Our labels look good now. Let’s reassign them to our all_NDVI_HARV object:

labels_names <- setNames(raster_names, unique(NDVI_HARV_stack_df$variable))
Error in unique(NDVI_HARV_stack_df$variable): object 'NDVI_HARV_stack_df' not found

Once the names for each band have been reassigned, we can render our plot with the new labels using alabeller.

ggplot() +
  geom_raster(data = NDVI_HARV_stack_df , aes(x = x, y = y, fill = value)) +
  facet_wrap(~variable, labeller = labeller(variable = labels_names)) +
  ggtitle("Landsat NDVI", subtitle = "NEON Harvard Forest") + 
  theme_void() + 
  theme(plot.title = element_text(hjust = 0.5, face = "bold"), 
    plot.subtitle = element_text(hjust = 0.5)) + 
  scale_fill_gradientn(name = "NDVI", colours = green_colors(20))
Error in fortify(data): object 'NDVI_HARV_stack_df' not found

Change Layout of Panels

We can adjust the columns of our plot by setting the number of columns ncol and the number of rows nrow in facet_wrap. Let’s make our plot so that it has a width of five panels.

ggplot() +
  geom_raster(data = NDVI_HARV_stack_df , aes(x = x, y = y, fill = value)) +
  facet_wrap(~variable, ncol = 5, labeller = labeller(variable = labels_names)) +
  ggtitle("Landsat NDVI", subtitle = "NEON Harvard Forest") + 
  theme_void() + 
  theme(plot.title = element_text(hjust = 0.5, face = "bold"), 
    plot.subtitle = element_text(hjust = 0.5)) + 
  scale_fill_gradientn(name = "NDVI", colours = green_colors(20))
Error in fortify(data): object 'NDVI_HARV_stack_df' not found

Now we have a beautiful, publication quality plot!

Challenge: Divergent Color Ramps

When we used the gsub() function to modify the tile labels we replaced the beginning of each tile title with “Day”. A more descriptive name could be “Julian Day”. Update the plot above with the following changes:

  1. Label each tile “Julian Day” with the julian day value following.
  2. Change the color ramp to a divergent brown to green color ramp.

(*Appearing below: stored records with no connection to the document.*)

Inductive domain_step : DomainSystem -> DomainSystem -> Prop :=
| step_offers c gs rs ingress message r c' res :
    domain_try_offer ingress message r c = (c', res) ->
    domain_step (MkDomainSystem c gs rs) (MkDomainSystem c' gs rs)
| step_dispatches c gs rs r c' res :
    try_dispatch r c = (c', res) ->
    domain_step (MkDomainSystem c gs rs) (MkDomainSystem c' (started_grants res ++ gs) rs)
| step_claims c gs1 g gs2 rs g' res :
    claim_callback g = (g', res) ->
    domain_step (MkDomainSystem c (gs1 ++ g :: gs2) rs) (MkDomainSystem c (gs1 ++ g' :: gs2) rs)
| step_finishes c gs1 g gs2 rs reason c' res :
    domain_finish g reason c = (c', res) ->
    domain_step (MkDomainSystem c (gs1 ++ g :: gs2) rs)
      (MkDomainSystem c' (gs1 ++ kept_grants res ++ gs2) (issued_releases res ++ rs))
| step_releases c gs rs1 h rs2 c' h' res :
    domain_release (c, h) = ((c', h'), res) ->
    domain_step (MkDomainSystem c gs (rs1 ++ h :: rs2))
      (MkDomainSystem c' gs (rs1 ++ kept_releases h' res ++ rs2))
| step_stops c gs rs c' res :
    domain_stop_accepting c = (c', res) ->
    domain_step (MkDomainSystem c gs rs) (MkDomainSystem c' gs rs)
| step_cancels c gs rs c' res :
    domain_cancel_all_queued c = (c', res) ->
    domain_step (MkDomainSystem c gs rs) (MkDomainSystem c' gs rs)
| step_abandons c gs rs c' res :
    abandon_all_after_caller_release c = (c', res) ->
    domain_step (MkDomainSystem c gs rs) (MkDomainSystem c' gs rs).

(** The handles are typed by the plan: the widths of its counters. *)
Definition domain_built (c : LoopDomainCore) : Prop :=
  exists spec executions bindings epoch cd cg marker,
    typed_bindings bindings /\ (max_outstanding spec <= u32_max)%N /\
    loop_domain_try_new spec executions bindings epoch cd cg marker = Ok c.
Definition domain_reachable (s : DomainSystem) : Prop :=
  exists c, domain_built c /\ rtc domain_step (MkDomainSystem c [] []) s.

(** ** Invariant of the holder *)

(** The message in flight a grant stands for. *)
Definition grant_key (g : LoopDomainGrant) : MailboxRef * MessageId :=
  (execution_mailbox (lg_execution g), msg_id (token_message (lg_inflight g))).
Definition grant_permit_id (g : LoopDomainGrant) : N := token_permit_id (lg_permit g).
Definition release_permit_id (h : LoopDomainRelease) : N := token_permit_id (lr_permit h).
Definition permit_ids (s : DomainSystem) : list N :=
  map grant_permit_id (sys_grants s) ++ map release_permit_id (sys_releases s).

Definition permit_held (c : LoopDomainCore) (t : DomainPermitToken) : Prop :=
  token_active t = true /\ permit_live (ldc_permits c) t.
Definition grant_ok (c : LoopDomainCore) (g : LoopDomainGrant) : Prop :=
  matches_grant c g = true /\ permit_held c (lg_permit g) /\
  exists e, ldc_mailboxes c !! execution_mailbox (lg_execution g) = Some e /\
    token_live (dm_mailbox e) (lg_inflight g).
Definition release_ok (c : LoopDomainCore) (h : LoopDomainRelease) : Prop :=
  matches_release c h = true /\ permit_held c (lr_permit h).

Record sys_inv (s : DomainSystem) : Prop := {
  sys_core_inv : core_inv (sys_core s);
  sys_grants_ok : forall g, g ∈ sys_grants s -> grant_ok (sys_core s) g;
  sys_releases_ok : forall h, h ∈ sys_releases s -> release_ok (sys_core s) h;
  sys_permits_unique : NoDup (permit_ids s);
  sys_permits_held : forall id,
    is_Some (ledger_active (ldc_permits (sys_core s)) !! id) -> id ∈ permit_ids s;
  sys_keys_unique : NoDup (map grant_key (sys_grants s));
  sys_keys_held : forall ref e id, ldc_mailboxes (sys_core s) !! ref = Some e ->
    is_Some (mb_inflight (dm_mailbox e) !! id) -> (ref, id) ∈ map grant_key (sys_grants s);
}.

Lemma domain_built_new c : domain_built c -> core_new c.
Proof. intros (spec & executions & bindings & epoch & cd & cg & marker & H1 & H2 & H3).
  by eapply loop_domain_try_new_inv.
Qed.
Lemma built_sys_inv c : domain_built c -> sys_inv (MkDomainSystem c [] []).
Proof.
  intros [Hi Hidle Hper]%domain_built_new. constructor; simpl.
  - done.
  - by intros g ?%elem_of_nil.
  - by intros h ?%elem_of_nil.
  - constructor.
  - intros id. rewrite Hper, lookup_empty. by intros [].
  - constructor.
  - intros ref e id He. rewrite (Hidle _ _ He), lookup_empty. by intros [].
Qed.

(** *** What calls keep of the handles *)

(** Every entry of [c] is in [c'], with its execution. *)
Definition entries_kept (c c' : LoopDomainCore) : Prop :=
  domain_config c' = domain_config c /\
  forall ref e, ldc_mailboxes c !! ref = Some e ->
    exists e', ldc_mailboxes c' !! ref = Some e' /\ dm_execution e' = dm_execution e.

Lemma matches_grant_kept c c' g : entries_kept c c' -> matches_grant c g = true -> matches_grant c' g = true.
Proof.
  intros [Hcfg He] (H1 & H2 & H3 & e & Hl & Hx)%matches_grant_Some. apply matches_grant_Some.
  destruct (He _ _ Hl) as (e' & Hl' & Hx'). unfold domain_config in Hcfg.
  split_and!; try congruence. exists e'. split; [done|congruence].
Qed.
Lemma matches_release_kept c c' h :
  entries_kept c c' -> matches_release c h = true -> matches_release c' h = true.
Proof.
  intros [Hcfg He] (H1 & H2 & H3 & e & Hl & Hx)%matches_release_Some. apply matches_release_Some.
  destruct (He _ _ Hl) as (e' & Hl' & Hx'). unfold domain_config in Hcfg.
  split_and!; try congruence. exists e'. split; [done|congruence].
Qed.
Lemma ledger_id_owner c : core_inv c -> ledger_id (ldc_permits c) = owner_permit_ledger (ldc_owner c).
Proof. intros Hi. pose proof (core_ledger_config c Hi) as H. unfold ledger_config in H. congruence. Qed.
Lemma permit_held_kept c c' t :
  core_inv c -> core_inv c' -> domain_config c' = domain_config c ->
  ledger_active (ldc_permits c') !! token_permit_id t = ledger_active (ldc_permits c) !! token_permit_id t ->
  permit_held c t -> permit_held c' t.
Proof.
  intros Hi Hi' Hcfg Hl (Ha & Hid & Hpool). split; [done|]. split; [|congruence].
  rewrite Hid, !ledger_id_owner by done. unfold domain_config in Hcfg. congruence.
Qed.

(** The message of [g] is in flight in [c'] as it was in [c]. *)
Definition flight_kept (c c' : LoopDomainCore) (key : MailboxRef * MessageId) : Prop :=
  forall e e', ldc_mailboxes c !! key.1 = Some e -> ldc_mailboxes c' !! key.1 = Some e' ->
    mb_inflight (dm_mailbox e') !! key.2 = mb_inflight (dm_mailbox e) !! key.2.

Questions: Does having a divergent color ramp represent the data better than a sequential color ramp (like “YlGn”)? Can you think of other data sets where a divergent color ramp may be best?

Answers

raster_names  <- gsub("Day","Julian Day ", raster_names)
Error in gsub("Day", "Julian Day ", raster_names): object 'raster_names' not found
labels_names <- setNames(raster_names, unique(NDVI_HARV_stack_df$variable))
Error in unique(NDVI_HARV_stack_df$variable): object 'NDVI_HARV_stack_df' not found
brown_green_colors <- colorRampPalette(brewer.pal(9, "BrBG"))

ggplot() +
  geom_raster(data = NDVI_HARV_stack_df , aes(x = x, y = y, fill = value)) +
  facet_wrap(~variable, ncol = 5, labeller = labeller(variable = labels_names)) +
  ggtitle("Landsat NDVI - Julian Days", subtitle = "Harvard Forest 2011") +
  theme_void() +
  theme(plot.title = element_text(hjust = 0.5, face = "bold"), 
  plot.subtitle = element_text(hjust = 0.5)) +
  scale_fill_gradientn(name = "NDVI", colours = brown_green_colors(20))
Error in fortify(data): object 'NDVI_HARV_stack_df' not found

For NDVI data, the sequential color ramp is better than the divergent as it is more akin to the process of greening up, which starts off at one end and just keeps increasing.

Key Points

  • Use the theme_void() function for a clean background to your plot.

  • Use the element_text() function to adjust text size, font, and position.

  • Use the brewer.pal() function to create a custom color palette.

  • Use the gsub() function to do pattern matching and replacement in text.